> WHAT IS BEING ASKED
Copy, in full, each line of the material that holds the word "returns".
(Beginning of RECORDS PROVIDED)
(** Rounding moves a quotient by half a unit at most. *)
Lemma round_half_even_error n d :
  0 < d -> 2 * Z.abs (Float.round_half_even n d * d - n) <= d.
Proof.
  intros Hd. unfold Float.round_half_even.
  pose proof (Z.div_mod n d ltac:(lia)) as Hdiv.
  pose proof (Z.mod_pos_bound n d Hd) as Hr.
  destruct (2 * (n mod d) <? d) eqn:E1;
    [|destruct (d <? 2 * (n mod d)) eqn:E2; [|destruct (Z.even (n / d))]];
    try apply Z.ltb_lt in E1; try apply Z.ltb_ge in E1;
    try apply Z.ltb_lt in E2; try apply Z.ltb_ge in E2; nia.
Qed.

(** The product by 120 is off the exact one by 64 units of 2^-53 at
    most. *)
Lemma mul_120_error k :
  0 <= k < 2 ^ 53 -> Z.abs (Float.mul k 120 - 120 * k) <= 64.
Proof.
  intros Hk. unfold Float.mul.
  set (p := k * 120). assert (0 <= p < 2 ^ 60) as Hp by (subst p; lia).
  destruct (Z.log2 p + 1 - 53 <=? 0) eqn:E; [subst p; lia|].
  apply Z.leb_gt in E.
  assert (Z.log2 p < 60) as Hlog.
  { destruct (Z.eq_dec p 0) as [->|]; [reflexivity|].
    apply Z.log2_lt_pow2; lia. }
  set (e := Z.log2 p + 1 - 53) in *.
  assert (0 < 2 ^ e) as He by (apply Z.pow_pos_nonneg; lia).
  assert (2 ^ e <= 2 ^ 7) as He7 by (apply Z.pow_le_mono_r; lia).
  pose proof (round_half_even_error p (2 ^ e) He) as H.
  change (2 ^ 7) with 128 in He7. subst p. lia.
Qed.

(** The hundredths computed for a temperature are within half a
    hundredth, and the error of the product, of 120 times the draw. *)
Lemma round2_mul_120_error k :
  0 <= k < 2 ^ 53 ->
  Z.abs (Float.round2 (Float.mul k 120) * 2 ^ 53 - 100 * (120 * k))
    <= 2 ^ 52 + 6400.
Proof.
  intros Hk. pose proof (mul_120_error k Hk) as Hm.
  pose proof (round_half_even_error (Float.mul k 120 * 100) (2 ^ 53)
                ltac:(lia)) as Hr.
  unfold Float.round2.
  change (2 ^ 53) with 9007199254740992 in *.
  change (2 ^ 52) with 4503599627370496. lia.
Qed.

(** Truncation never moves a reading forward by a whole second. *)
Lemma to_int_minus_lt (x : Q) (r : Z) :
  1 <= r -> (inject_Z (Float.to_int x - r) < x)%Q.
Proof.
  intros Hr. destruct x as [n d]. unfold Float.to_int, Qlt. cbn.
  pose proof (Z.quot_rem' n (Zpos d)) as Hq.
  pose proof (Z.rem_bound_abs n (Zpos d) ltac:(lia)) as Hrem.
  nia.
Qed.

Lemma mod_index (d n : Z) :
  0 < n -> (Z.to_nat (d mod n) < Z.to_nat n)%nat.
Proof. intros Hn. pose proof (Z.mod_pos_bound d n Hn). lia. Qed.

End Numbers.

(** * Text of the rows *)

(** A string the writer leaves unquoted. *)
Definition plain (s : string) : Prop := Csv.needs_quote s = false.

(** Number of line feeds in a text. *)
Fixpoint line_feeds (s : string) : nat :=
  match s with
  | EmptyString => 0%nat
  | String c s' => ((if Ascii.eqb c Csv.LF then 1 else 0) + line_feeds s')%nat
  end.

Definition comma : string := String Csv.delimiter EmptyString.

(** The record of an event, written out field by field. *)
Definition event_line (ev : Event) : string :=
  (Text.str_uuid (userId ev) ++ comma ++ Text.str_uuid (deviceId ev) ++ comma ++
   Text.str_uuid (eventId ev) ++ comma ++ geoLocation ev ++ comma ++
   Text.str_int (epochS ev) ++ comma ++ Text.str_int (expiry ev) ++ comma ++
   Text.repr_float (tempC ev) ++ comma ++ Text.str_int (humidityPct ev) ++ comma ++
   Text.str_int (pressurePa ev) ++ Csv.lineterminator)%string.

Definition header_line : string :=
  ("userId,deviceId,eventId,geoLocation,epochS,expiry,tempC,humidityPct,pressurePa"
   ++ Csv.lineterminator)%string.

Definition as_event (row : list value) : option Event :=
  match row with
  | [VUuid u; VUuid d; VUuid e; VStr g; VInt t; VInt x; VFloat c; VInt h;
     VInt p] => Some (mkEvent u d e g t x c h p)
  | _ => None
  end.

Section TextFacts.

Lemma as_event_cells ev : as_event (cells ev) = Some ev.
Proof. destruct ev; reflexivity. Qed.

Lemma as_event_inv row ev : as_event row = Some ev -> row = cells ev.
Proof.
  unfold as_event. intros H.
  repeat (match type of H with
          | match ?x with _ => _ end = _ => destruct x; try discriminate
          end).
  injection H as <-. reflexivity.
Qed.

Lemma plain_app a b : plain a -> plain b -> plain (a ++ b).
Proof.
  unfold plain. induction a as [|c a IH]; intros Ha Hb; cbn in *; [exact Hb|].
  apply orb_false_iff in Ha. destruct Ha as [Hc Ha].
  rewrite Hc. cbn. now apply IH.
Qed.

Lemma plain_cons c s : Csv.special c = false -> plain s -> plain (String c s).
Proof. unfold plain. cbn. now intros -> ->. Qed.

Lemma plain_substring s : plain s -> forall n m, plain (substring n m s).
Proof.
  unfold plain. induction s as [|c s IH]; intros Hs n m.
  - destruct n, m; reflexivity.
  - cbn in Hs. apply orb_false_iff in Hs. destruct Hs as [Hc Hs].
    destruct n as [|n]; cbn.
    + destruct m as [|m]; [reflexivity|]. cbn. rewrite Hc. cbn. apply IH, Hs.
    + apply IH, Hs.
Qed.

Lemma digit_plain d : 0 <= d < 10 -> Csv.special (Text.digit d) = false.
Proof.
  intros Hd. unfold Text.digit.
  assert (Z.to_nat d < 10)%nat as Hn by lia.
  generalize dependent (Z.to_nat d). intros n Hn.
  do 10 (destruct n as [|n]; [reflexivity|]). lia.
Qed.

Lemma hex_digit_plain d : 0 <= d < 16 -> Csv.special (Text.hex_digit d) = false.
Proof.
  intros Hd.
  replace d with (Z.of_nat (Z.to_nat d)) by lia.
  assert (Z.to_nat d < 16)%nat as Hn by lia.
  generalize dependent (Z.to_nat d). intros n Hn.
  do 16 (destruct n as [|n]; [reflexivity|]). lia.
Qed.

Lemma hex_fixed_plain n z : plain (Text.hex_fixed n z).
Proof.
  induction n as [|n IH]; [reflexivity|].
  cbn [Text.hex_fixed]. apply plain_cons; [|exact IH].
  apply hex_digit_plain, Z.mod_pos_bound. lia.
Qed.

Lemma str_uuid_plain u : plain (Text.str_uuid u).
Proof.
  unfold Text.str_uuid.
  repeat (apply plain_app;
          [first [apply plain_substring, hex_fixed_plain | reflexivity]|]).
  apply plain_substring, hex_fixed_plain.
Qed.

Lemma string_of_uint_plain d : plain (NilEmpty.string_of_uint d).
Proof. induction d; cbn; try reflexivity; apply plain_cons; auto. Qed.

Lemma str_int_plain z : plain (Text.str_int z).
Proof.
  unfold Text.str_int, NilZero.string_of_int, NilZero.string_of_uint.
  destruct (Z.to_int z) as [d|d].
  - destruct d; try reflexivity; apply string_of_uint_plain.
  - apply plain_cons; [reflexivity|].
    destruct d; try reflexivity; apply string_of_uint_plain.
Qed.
(End of RECORDS PROVIDED)
(Beginning of RECORDS PROVIDED)
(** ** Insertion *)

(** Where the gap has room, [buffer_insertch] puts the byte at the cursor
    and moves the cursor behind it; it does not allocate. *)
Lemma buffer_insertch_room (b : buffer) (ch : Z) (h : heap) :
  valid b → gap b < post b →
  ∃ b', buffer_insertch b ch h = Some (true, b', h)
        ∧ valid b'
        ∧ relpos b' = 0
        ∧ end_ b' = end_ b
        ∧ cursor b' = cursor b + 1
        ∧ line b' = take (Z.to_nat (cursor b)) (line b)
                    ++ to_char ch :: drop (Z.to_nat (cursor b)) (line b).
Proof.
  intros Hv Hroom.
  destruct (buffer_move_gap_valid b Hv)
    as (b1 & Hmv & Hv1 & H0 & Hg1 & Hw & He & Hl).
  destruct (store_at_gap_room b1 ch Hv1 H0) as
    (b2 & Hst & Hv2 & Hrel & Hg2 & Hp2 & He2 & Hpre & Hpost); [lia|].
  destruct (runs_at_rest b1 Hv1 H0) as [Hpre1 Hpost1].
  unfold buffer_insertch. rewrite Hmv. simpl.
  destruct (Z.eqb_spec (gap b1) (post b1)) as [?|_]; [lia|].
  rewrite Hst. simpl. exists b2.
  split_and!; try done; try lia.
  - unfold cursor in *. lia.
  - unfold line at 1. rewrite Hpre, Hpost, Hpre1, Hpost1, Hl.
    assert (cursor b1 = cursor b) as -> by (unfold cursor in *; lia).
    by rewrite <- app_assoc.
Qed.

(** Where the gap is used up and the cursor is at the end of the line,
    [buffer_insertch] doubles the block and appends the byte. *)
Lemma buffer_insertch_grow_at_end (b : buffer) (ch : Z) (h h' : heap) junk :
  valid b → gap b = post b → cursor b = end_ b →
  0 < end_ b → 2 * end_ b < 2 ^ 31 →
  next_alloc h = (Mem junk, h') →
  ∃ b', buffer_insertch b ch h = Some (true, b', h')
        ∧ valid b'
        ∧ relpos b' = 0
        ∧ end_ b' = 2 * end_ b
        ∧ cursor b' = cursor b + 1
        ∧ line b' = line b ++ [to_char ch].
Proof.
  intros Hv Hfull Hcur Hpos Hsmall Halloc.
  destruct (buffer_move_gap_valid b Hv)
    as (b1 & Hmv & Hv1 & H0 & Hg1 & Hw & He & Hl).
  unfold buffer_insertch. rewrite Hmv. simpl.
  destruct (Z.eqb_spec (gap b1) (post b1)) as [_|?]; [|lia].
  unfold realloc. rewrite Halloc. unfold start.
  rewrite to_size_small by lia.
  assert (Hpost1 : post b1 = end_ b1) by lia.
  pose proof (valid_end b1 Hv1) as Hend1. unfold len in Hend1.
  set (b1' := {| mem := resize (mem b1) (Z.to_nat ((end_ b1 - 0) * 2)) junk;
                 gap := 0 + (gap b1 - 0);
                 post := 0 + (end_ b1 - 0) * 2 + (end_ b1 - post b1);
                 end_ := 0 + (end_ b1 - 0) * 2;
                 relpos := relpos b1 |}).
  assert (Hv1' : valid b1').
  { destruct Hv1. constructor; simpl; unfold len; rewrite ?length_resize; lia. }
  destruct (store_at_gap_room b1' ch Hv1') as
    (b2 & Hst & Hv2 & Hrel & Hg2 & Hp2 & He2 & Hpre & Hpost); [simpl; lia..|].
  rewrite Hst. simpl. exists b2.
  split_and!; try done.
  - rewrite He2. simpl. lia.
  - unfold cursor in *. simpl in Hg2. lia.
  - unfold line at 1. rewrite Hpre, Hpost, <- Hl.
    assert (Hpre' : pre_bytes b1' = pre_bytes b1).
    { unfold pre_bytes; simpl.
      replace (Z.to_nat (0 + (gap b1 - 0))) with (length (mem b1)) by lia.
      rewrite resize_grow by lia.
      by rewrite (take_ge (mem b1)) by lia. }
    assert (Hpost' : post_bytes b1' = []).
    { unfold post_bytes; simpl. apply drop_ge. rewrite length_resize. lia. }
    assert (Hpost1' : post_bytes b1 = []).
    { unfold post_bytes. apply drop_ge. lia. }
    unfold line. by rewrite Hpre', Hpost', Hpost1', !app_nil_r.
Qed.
(End of RECORDS PROVIDED)
(Beginning of RECORDS PROVIDED)
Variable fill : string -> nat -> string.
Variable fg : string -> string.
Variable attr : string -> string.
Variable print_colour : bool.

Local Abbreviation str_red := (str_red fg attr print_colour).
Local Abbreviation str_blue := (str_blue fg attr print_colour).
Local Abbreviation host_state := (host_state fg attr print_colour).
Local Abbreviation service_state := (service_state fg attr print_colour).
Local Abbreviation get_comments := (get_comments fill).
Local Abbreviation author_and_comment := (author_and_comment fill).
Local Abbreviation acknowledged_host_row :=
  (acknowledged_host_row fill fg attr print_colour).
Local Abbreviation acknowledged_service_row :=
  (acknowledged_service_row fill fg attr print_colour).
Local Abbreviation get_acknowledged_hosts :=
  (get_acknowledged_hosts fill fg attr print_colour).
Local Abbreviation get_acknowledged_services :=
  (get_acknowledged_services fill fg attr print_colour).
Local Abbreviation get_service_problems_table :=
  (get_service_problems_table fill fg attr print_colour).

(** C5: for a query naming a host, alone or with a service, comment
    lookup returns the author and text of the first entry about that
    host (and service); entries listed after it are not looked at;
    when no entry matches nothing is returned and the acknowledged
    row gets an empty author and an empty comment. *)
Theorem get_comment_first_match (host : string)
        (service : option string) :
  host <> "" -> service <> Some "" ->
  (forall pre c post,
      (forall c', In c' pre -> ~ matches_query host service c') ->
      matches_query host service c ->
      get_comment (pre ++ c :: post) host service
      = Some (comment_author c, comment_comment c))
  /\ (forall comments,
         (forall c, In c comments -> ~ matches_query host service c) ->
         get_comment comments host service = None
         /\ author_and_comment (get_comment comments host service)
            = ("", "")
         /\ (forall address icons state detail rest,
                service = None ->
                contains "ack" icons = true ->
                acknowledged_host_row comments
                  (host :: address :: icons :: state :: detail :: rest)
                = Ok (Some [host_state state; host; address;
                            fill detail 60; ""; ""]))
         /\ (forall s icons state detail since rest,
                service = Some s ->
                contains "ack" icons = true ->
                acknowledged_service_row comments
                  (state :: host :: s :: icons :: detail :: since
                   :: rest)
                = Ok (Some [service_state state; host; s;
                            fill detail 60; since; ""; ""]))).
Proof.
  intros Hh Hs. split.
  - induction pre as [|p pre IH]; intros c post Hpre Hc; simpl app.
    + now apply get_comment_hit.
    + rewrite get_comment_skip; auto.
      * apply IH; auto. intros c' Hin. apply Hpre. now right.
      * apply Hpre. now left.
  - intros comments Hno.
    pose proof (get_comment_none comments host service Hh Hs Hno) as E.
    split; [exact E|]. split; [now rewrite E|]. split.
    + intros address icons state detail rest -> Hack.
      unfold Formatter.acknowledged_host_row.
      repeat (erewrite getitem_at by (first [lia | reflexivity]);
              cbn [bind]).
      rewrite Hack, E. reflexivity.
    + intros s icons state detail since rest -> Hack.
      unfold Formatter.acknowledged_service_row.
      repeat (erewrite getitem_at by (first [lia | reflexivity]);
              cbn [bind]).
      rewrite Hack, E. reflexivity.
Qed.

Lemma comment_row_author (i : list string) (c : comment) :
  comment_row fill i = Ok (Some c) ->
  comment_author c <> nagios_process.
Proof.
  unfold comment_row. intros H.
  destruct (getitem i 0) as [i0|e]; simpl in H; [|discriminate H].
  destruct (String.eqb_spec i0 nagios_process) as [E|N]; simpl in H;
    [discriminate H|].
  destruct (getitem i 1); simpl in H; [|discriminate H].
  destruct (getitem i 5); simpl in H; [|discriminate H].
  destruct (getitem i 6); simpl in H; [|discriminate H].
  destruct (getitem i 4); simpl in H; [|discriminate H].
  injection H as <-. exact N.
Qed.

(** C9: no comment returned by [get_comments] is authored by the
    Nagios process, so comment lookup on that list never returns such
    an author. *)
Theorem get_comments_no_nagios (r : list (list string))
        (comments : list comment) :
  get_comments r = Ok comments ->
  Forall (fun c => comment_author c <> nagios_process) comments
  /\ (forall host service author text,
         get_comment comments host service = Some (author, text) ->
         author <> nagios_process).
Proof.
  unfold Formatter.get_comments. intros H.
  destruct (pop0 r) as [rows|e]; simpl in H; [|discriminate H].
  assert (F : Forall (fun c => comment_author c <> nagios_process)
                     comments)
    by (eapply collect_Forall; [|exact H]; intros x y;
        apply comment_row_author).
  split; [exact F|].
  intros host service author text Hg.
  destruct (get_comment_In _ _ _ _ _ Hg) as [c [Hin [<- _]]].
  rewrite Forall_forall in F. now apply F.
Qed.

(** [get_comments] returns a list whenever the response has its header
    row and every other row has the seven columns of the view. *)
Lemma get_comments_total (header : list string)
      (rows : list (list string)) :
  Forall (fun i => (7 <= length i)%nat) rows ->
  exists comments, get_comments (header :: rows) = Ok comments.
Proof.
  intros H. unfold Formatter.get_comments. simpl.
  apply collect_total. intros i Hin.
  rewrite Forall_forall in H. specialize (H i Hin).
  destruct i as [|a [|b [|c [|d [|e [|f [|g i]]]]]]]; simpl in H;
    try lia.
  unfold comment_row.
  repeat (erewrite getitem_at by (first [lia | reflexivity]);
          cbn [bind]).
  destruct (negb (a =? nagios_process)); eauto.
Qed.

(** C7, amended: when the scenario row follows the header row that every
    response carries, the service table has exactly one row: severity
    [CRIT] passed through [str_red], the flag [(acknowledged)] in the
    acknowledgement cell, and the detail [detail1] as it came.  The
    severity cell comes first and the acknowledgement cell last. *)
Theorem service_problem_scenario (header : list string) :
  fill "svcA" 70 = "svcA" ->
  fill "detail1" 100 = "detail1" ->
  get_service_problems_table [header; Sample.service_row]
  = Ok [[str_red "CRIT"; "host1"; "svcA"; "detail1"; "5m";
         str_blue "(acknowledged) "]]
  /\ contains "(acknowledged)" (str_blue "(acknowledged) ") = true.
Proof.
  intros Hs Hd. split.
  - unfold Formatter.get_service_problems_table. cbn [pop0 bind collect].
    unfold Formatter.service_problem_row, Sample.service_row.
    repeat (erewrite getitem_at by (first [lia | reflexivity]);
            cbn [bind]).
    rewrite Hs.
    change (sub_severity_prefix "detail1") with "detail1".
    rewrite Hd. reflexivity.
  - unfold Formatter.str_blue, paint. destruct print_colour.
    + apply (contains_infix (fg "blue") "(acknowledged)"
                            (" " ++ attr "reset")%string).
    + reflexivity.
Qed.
(End of RECORDS PROVIDED)
> RESPONSE BELOW
    lookup returns the author and text of the first entry about that
    Nagios process, so comment lookup on that list never returns such
(** [get_comments] returns a list whenever the response has its header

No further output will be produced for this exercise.